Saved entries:
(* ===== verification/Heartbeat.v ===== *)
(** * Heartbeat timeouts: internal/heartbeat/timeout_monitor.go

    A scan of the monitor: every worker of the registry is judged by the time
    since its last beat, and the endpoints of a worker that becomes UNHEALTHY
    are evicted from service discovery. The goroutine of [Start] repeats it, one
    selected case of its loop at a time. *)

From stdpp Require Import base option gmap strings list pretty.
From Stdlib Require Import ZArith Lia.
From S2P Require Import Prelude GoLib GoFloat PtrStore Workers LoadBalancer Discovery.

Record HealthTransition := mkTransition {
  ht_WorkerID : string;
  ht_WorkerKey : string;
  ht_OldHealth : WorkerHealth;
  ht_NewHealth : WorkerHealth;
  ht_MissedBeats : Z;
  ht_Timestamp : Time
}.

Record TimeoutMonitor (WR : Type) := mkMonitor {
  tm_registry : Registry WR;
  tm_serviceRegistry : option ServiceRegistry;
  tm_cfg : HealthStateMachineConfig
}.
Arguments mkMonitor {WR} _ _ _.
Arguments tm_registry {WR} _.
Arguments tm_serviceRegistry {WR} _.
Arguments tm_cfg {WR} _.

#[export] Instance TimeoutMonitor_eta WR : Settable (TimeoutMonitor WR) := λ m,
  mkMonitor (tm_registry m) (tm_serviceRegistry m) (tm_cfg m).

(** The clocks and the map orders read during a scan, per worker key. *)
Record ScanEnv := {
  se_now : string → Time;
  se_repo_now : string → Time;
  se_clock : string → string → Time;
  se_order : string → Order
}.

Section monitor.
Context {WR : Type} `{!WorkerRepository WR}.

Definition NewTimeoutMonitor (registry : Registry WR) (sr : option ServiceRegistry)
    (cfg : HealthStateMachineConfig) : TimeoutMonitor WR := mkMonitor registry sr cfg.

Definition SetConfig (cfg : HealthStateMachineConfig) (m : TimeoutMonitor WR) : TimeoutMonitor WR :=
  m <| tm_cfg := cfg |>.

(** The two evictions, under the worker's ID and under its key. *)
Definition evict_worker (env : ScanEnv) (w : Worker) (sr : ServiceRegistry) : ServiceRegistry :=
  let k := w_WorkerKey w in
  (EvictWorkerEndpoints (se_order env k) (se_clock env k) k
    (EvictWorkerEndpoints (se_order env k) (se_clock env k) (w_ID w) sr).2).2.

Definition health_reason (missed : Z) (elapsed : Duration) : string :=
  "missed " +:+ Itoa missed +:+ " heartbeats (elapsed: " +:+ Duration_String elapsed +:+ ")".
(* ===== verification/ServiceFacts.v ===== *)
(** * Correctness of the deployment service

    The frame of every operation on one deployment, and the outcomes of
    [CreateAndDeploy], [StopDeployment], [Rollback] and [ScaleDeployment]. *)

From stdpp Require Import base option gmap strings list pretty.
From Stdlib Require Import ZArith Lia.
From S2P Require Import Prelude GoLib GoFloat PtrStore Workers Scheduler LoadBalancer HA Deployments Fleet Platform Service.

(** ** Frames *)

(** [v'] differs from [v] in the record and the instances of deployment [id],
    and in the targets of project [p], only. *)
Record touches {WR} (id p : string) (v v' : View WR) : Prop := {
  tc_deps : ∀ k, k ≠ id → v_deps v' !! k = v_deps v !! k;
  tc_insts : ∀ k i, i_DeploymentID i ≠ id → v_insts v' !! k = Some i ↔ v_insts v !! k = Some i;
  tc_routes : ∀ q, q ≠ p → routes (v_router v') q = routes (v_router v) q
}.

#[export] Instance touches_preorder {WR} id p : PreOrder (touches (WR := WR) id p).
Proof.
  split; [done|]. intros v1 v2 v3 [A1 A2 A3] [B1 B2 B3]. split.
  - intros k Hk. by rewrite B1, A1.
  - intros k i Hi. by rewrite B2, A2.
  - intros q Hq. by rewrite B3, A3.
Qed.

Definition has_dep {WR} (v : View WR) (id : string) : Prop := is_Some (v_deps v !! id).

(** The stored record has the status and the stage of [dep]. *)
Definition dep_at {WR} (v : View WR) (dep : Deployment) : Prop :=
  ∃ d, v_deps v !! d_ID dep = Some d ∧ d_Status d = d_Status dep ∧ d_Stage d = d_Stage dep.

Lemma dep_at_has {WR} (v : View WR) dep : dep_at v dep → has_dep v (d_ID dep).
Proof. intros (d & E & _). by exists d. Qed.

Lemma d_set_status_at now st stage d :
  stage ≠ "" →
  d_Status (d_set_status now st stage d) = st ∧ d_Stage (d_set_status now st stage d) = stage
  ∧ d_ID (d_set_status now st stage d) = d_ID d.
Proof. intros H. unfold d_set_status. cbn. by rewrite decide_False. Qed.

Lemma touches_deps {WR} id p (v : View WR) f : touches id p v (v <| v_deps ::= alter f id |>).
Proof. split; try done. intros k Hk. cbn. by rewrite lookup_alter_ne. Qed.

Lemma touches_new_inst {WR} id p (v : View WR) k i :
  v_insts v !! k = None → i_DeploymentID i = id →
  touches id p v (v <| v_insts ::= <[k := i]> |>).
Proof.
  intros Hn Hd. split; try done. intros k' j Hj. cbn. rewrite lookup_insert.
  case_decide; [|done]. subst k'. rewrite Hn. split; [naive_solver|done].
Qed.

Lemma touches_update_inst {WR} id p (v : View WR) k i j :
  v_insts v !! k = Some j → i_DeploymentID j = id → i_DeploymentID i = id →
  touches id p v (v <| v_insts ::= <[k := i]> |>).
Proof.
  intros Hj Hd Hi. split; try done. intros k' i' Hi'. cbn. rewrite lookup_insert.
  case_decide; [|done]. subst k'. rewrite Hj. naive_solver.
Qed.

## Work instructions
Each line above that includes the word "mkMonitor" is to be copied.

## Response box
Record TimeoutMonitor (WR : Type) := mkMonitor {
Arguments mkMonitor {WR} _ _ _.
  mkMonitor (tm_registry m) (tm_serviceRegistry m) (tm_cfg m).
    (cfg : HealthStateMachineConfig) : TimeoutMonitor WR := mkMonitor registry sr cfg.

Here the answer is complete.